━━ GIVEN ENTRIES

(** * Edge search worker: a shallow embedding of [script/src/main.ts]

    The worker script answers boolean term queries from a key-value store
    with the help of a WebAssembly query runner.  This development embeds the
    host side of that script: the sequential memory walker, the printf-style
    message decoder, query parsing, and the request handler, and states the
    properties of the documentation against the embedding.  The module
    [Acquire] embeds the functions of the data acquisition script that
    fetch, cache and de-duplicate the listings the index is built from.

    Conventions.
    - A JavaScript string is a [string] read as its UTF-8 bytes, so that
      [TextEncoder.encode] is the identity on the byte sequence.
    - An [ArrayBuffer] is a [list byte]; typed-array and [DataView] accesses
      carry the range checks of the platform.
    - A thrown exception is the [Throw] outcome; state is threaded explicitly
      and survives a throw, as it does in the script. *)

From Stdlib Require Import ZArith List Bool Ascii String Lia Strings.Byte.
Import ListNotations.

Local Open Scope string_scope.
Local Open Scope list_scope.
Local Open Scope Z_scope.

Set Implicit Arguments.

(** ** Exceptions and the state-and-exception monad *)

Inductive jsError : Type :=
| RangeError
| URIError
| TypeError
| JsError (msg : string)
| SyntaxError (msg : string)
| HostFailure (what : string).

Inductive outcome (A : Type) : Type :=
| Ok (a : A)
| Throw (e : jsError).

Arguments Ok {A} a.
Arguments Throw {A} e.

Definition SE (S A : Type) : Type := S -> outcome A * S.

Definition ret {S A} (a : A) : SE S A := fun s => (Ok a, s).

Definition throw {S A} (e : jsError) : SE S A := fun s => (Throw e, s).

Definition bind {S A B} (m : SE S A) (f : A -> SE S B) : SE S B :=
  fun s => match m s with
           | (Ok a, s') => f a s'
           | (Throw e, s') => (Throw e, s')
           end.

━━━━

TASK REQUIREMENTS
The lines to return are those with the string "Scope" in them; copy each from the entries above.

THE ANSWER
Local Open Scope string_scope.
Local Open Scope list_scope.
Local Open Scope Z_scope.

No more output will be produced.